Repeat exactly the lines from the first line of the records through the line containing "Lemma budget_tool_body turn", and nothing more.

[[ SOURCE MATERIAL, beginning ]]

Lemma budget_llm_step turn s :
  within_budget s (llm_step host turn s).2.
Proof.
  rewrite llm_step_eq.
  destruct (llm_step_do_view (llm_key turn) llm_retries (llm_operation host)
              (updateProgress (turnUpdate turn) s).2) as (_ & _ & Hp).
  destruct (step_do_attempts (T := unknown) (llm_key turn) llm_retries
              (llm_operation host) (updateProgress (turnUpdate turn) s).2)
    as (k & Hk & Hi).
  destruct (attempts_replicate_llm k turn) as [Hg Ht].
  exists (replicate k (llm_key turn)), [turnUpdate turn].
  rewrite Hi, Hp, Hg, Ht, length_replicate.
  change (turns_started [turnUpdate turn]) with 1.
  change (tools_started [turnUpdate turn]) with 0.
  simpl in *. split_and!; [done|done|lia..].
Qed.

Lemma budget_tool_body turn toolCall s :
  within_budget s (tool_body host turn toolCall s).2.
Proof.
  rewrite tool_body_eq.
  destruct (tool_step_do_view (tool_key turn toolCall) tool_retries
              (tool_operation host toolCall)
              (updateProgress (toolUpdate toolCall) s).2) as (_ & _ & Hp).
  destruct (step_do_attempts (T := string) (tool_key turn toolCall) tool_retries
              (tool_operation host toolCall) (updateProgress (toolUpdate toolCall) s).2)
    as (k & Hk & Hi).
  destruct (attempts_replicate_tool k turn toolCall) as [Hg Ht].
  assert (within_budget s
            (step_do (tool_key turn toolCall) tool_retries (tool_operation host toolCall)
               (updateProgress (toolUpdate toolCall) s).2).2) as Hstep.
  { exists (replicate k (tool_key turn toolCall)), [toolUpdate toolCall].
    rewrite Hi, Hp, Hg, Ht, length_replicate.
    change (turns_started [toolUpdate toolCall]) with 0.
    change (tools_started [toolUpdate toolCall]) with 1.
    simpl in *. split_and!; [done|done|lia..]. }
  destruct (step_do _ _ _ _) as [[toolResult|e] s2]; [|done].
  eapply budget_trans; [exact Hstep|]. by apply budget_same.
Qed.

Lemma budget_for_of turn toolCalls s :
  within_budget s (for_of toolCalls (tool_body host turn) s).2.
Proof.
  revert s. induction toolCalls as [|toolCall rest IH]; intros s; simpl.
  - apply budget_refl.
  - rewrite bind_eq. pose proof (budget_tool_body turn toolCall s) as Hbody.
    destruct (tool_body host turn toolCall s) as [[[]|e] s1]; [|done].
    eapply budget_trans; [exact Hbody|apply IH].
Qed.

Lemma budget_turn_body turn s :
  within_budget s (turn_body host turn s).2.
Proof.
  unfold turn_body. rewrite bind_eq.
  pose proof (budget_llm_step turn s) as Hllm.
  destruct (llm_step host turn s) as [[v|e] s1]; cbn [snd] in Hllm; [|done].
  destruct (isChatCompletionResponse v); cbn [negb]; [|done].
  destruct (choices v) as [|[[choice| |choice]|] rest]; simpl; [done| |done| |done].
  - rewrite bind_eq.
    assert (within_budget s (push (assistantMessage choice) s1).2) as Hs2.
    { eapply budget_trans; [exact Hllm|]. by apply budget_same. }
    destruct (push (assistantMessage choice) s1) as [[[]|e] s2] eqn:Hpush; [|done].
    cbn [snd] in Hs2.
    destruct (is_done choice).
    { rewrite bind_eq. eapply budget_trans; [exact Hs2|].
      apply (budget_update (completeUpdate choice) s2). }
    destruct (cm_tool_calls (ch_message choice)) as [toolCalls|]; [|done].
    rewrite bind_eq. pose proof (budget_for_of turn toolCalls s2) as Hfor.
    eapply budget_trans; [exact Hs2|].
    by destruct (for_of toolCalls (tool_body host turn) s2) as [[[]|e] s3].
  - rewrite bind_eq.
    assert (within_budget s (push (assistantMessage choice) s1).2) as Hs2.
    { eapply budget_trans; [exact Hllm|]. by apply budget_same. }
    destruct (push (assistantMessage choice) s1) as [[[]|e] s2] eqn:Hpush; [|done].
    cbn [snd] in Hs2.
    destruct (ch_finish_reason choice).
    { rewrite bind_eq. eapply budget_trans; [exact Hs2|].
      apply (budget_update (completeUpdate choice) s2). }
    all: rewrite bind_eq;
      pose proof (budget_for_of turn (default [] (cm_tool_calls (ch_message choice))) s2)
        as Hfor;
      (eapply budget_trans; [exact Hs2|]);
      by destruct (for_of (default [] (cm_tool_calls (ch_message choice)))
                     (tool_body host turn) s2) as [[[]|e] s3].
Qed.

Lemma budget_turn_loop n turn s :
  within_budget s (turn_loop MAX_AGENT_TURNS host n turn s).2.
Proof.
  revert turn s. induction n as [|n IH]; intros turn s.
  - apply budget_refl.
  - simpl. rewrite bind_eq. pose proof (budget_turn_body turn s) as Hbody.
    destruct (turn_body host turn s) as [[[|r]|e] s1]; simpl in *; [|done..].
    eapply budget_trans; [exact Hbody|apply IH].
Qed.

End Budget.

(** Whatever the host does, a Run makes at most three attempts of the LLM
    step per turn it starts, so at most [3 * MAX_AGENT_TURNS] calls of the
    gateway, and at most two attempts per tool call it starts; nothing else
    runs inside a step.  The bounds are those of the step executor as the
    specification describes it ([limit] is the number of attempts). *)
Theorem attempts_bounded MAX_AGENT_TURNS host task s :
  ∃ log ups,
    invoked (run MAX_AGENT_TURNS host task s).2 = invoked s ++ log ∧
    published (run MAX_AGENT_TURNS host task s).2 = published s ++ initialUpdate :: ups ∧
    gateway_attempts log ≤ 3 * turns_started ups ∧
    turns_started ups ≤ MAX_AGENT_TURNS ∧
    tool_attempts log ≤ 2 * tools_started ups ∧
    length log = gateway_attempts log + tool_attempts log.
Proof.
  destruct (run_trace MAX_AGENT_TURNS host task s) as (msgs & ups & Htrace & _ & Hp & _).
  apply loop_trace_turns in Htrace as [Hle _].
  assert (within_budget s (run MAX_AGENT_TURNS host task s).2)
    as (log & ups' & Hi & Hp' & Hg & Ht & Hl).
  { rewrite run_eq. eapply budget_trans; [|apply budget_turn_loop].
    eapply budget_trans; [|apply budget_update]. by apply budget_same. }
  rewrite Hp in Hp'. apply app_inv_head in Hp' as <-.
  exists log, ups. split_and!; try done.
Qed.

(** ** Step keys *)

Lemma append_cons c s t : String c s +:+ t = String c (s +:+ t).
Proof. reflexivity. Qed.

Lemma append_empty t : "" +:+ t = t.
Proof. reflexivity. Qed.

Lemma pretty_N_char_digit x : App.is_digit (pretty_N_char x) = true.
Proof. unfold pretty_N_char. by repeat case_match. Qed.

Lemma pretty_N_go_digits x s :
  App.digits_only s = true → App.digits_only (pretty_N_go x s) = true.
Proof.
  revert s. induction (N.lt_wf_0 x) as [x _ IH]; intros s Hs.
  destruct (decide (x = 0)%N) as [->|Hx].
  - by rewrite pretty_N_go_0.
  - rewrite pretty_N_go_step by lia. apply IH.
    + apply N.div_lt; lia.
    + simpl. by rewrite pretty_N_char_digit.
Qed.

Lemma pretty_nat_digits (n : nat) : App.digits_only (pretty n) = true.
Proof.
  unfold pretty, pretty_nat, pretty, pretty_N.
  case_decide; [done|]. by apply pretty_N_go_digits.
Qed.

(** Digits, a dash and a rest split in one way only. *)
Lemma digits_dash_split d d' x x' :
  App.digits_only d = true → App.digits_only d' = true →
  d +:+ "-" +:+ x = d' +:+ "-" +:+ x' → d = d' ∧ x = x'.
Proof.
  revert d'. induction d as [|c d IH]; intros [|c' d'];
    rewrite ?append_cons, ?append_empty; simpl.
  - intros _ _ [= ->]. done.
  - intros _ [Hc _]%andb_true_iff [= <- _]. done.
  - intros [Hc _]%andb_true_iff _ [= -> _]. done.
  - intros [_ Hd]%andb_true_iff [_ Hd']%andb_true_iff [= -> Heq].
    destruct (IH d' Hd Hd' Heq) as [-> ->]. done.
Qed.

(** The keys of the steps of a Run: two LLM steps share a key only when they
    are of the same turn, an LLM step never shares one with a tool step, and
    two tool steps share a key exactly when they are of the same turn and
    their tool calls have the same id. *)
Theorem step_keys_collide_only_on_ids :
  (∀ turn turn', llm_key turn = llm_key turn' → turn = turn') ∧
  (∀ turn turn' toolCall, llm_key turn ≠ tool_key turn' toolCall) ∧
  (∀ turn turn' toolCall toolCall',
      tool_key turn toolCall = tool_key turn' toolCall' ↔
      turn = turn' ∧ tc_id toolCall = tc_id toolCall').
Proof.
  split_and!.
  - intros turn turn'. unfold llm_key. intros Heq.
    apply (inj (String.append "llm-turn-")) in Heq. by apply (inj pretty) in Heq.
  - intros turn turn' toolCall. unfold llm_key, tool_key. discriminate.
  - intros turn turn' toolCall toolCall'. unfold tool_key. split.
    + intros Heq. apply (inj (String.append "tool-")) in Heq.
      apply digits_dash_split in Heq as [Ht Hid]; [|apply pretty_nat_digits..].
      split; [by apply (inj pretty) in Ht|done].
    + by intros [-> ->].
Qed.

Section DuplicateIds.
Variable host : Host.

Lemma tool_body_returned_view turn toolCall s s' :
  tool_body host turn toolCall s = (returned (), s') →
  ∃ toolResult,
    tool_records s' !! tool_key turn toolCall = Some toolResult ∧
    messages s' = messages s ++ [toolMessage toolResult toolCall].
Proof.
  rewrite tool_body_eq.
  destruct (tool_step_do_view (tool_key turn toolCall) tool_retries
              (tool_operation host toolCall)
              (updateProgress (toolUpdate toolCall) s).2) as (Hm & _).
  destruct (step_do _ _ _ _) as [[toolResult|e] s1] eqn:Hstep; [|done].
  intros [= <-]. apply (step_do_recorded (T := string)) in Hstep.
  exists toolResult. split; [done|]. simpl in *. by rewrite Hm.
Qed.

Lemma for_of_returned_messages turn toolCalls s s' :
  for_of toolCalls (tool_body host turn) s = (returned (), s') →
  ∃ results,
    length results = length toolCalls ∧
    messages s' = messages s ++ zip_with toolMessage results toolCalls.
Proof.
  intros Hfor.
  destruct (for_of_tools_trace host turn toolCalls s) as (msgs & ups & Htrace & Hm & _).
  rewrite Hfor in Htrace, Hm. simpl in Htrace, Hm.
  apply tools_trace_messages in Htrace as (results & -> & _ & Hall).
  exists results. split; [by apply Hall|done].
Qed.

(** Within a turn, a tool call whose id repeats the id of any call before
    it in the turn gets that call's result: once the calls before it are
    through, its own name and arguments are not looked at, nothing is
    invoked and no record is written. *)
Theorem duplicate_call_id_reuses_result turn pre first mid second s s2 :
  tc_id second = tc_id first →
  for_of (pre ++ first :: mid) (tool_body host turn) s = (returned (), s2) →
  ∃ results toolResult s3,
    messages s2 = messages s ++ zip_with toolMessage results (pre ++ first :: mid) ∧
    length results = length (pre ++ first :: mid) ∧
    results !! length pre = Some toolResult ∧
    tool_body host turn second s2 = (returned (), s3) ∧
    messages s3 = messages s2 ++ [toolMessage toolResult second] ∧
    invoked s3 = invoked s2 ∧
    tool_records s3 = tool_records s2.
Proof.
  intros Hid. rewrite for_of_app.
  destruct (for_of pre (tool_body host turn) s) as [[[]|e] s_pre] eqn:Hpre; [|done].
  simpl. rewrite bind_eq.
  destruct (tool_body host turn first s_pre) as [[[]|e] s_first] eqn:Hfirst; [|done].
  intros Hmid.
  apply for_of_returned_messages in Hpre as (results_pre & Hlen_pre & Hm_pre).
  apply tool_body_returned_view in Hfirst as (toolResult & Hrecord & Hm_first).
  destruct (for_of_records host turn mid s_first) as [_ Hmono].
  rewrite Hmid in Hmono. simpl in Hmono.
  apply for_of_returned_messages in Hmid as (results_mid & Hlen_mid & Hm_mid).
  assert (tool_records s2 !! tool_key turn second = Some toolResult) as Hhit.
  { assert (tool_key turn second = tool_key turn first) as ->.
    { unfold tool_key. by rewrite Hid. }
    by eapply lookup_weaken. }
  exists (results_pre ++ toolResult :: results_mid), toolResult. eexists.
  split_and!.
  - rewrite Hm_mid, Hm_first, Hm_pre, zip_with_app by done.
    simpl. by rewrite <- !app_assoc.
  - rewrite !length_app. simpl. lia.
  - rewrite lookup_app_r by lia. by rewrite Hlen_pre, Nat.sub_diag.
  - rewrite tool_body_eq.
    rewrite (step_do_cached (T := string) _ _ _ _ toolResult) by exact Hhit.
    reflexivity.
  - done.
  - done.
  - done.
Qed.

[[ SOURCE MATERIAL, end ]]

● **RESULT**:
Lemma budget_llm_step turn s :
  within_budget s (llm_step host turn s).2.
Proof.
  rewrite llm_step_eq.
  destruct (llm_step_do_view (llm_key turn) llm_retries (llm_operation host)
              (updateProgress (turnUpdate turn) s).2) as (_ & _ & Hp).
  destruct (step_do_attempts (T := unknown) (llm_key turn) llm_retries
              (llm_operation host) (updateProgress (turnUpdate turn) s).2)
    as (k & Hk & Hi).
  destruct (attempts_replicate_llm k turn) as [Hg Ht].
  exists (replicate k (llm_key turn)), [turnUpdate turn].
  rewrite Hi, Hp, Hg, Ht, length_replicate.
  change (turns_started [turnUpdate turn]) with 1.
  change (tools_started [turnUpdate turn]) with 0.
  simpl in *. split_and!; [done|done|lia..].
Qed.

Lemma budget_tool_body turn toolCall s :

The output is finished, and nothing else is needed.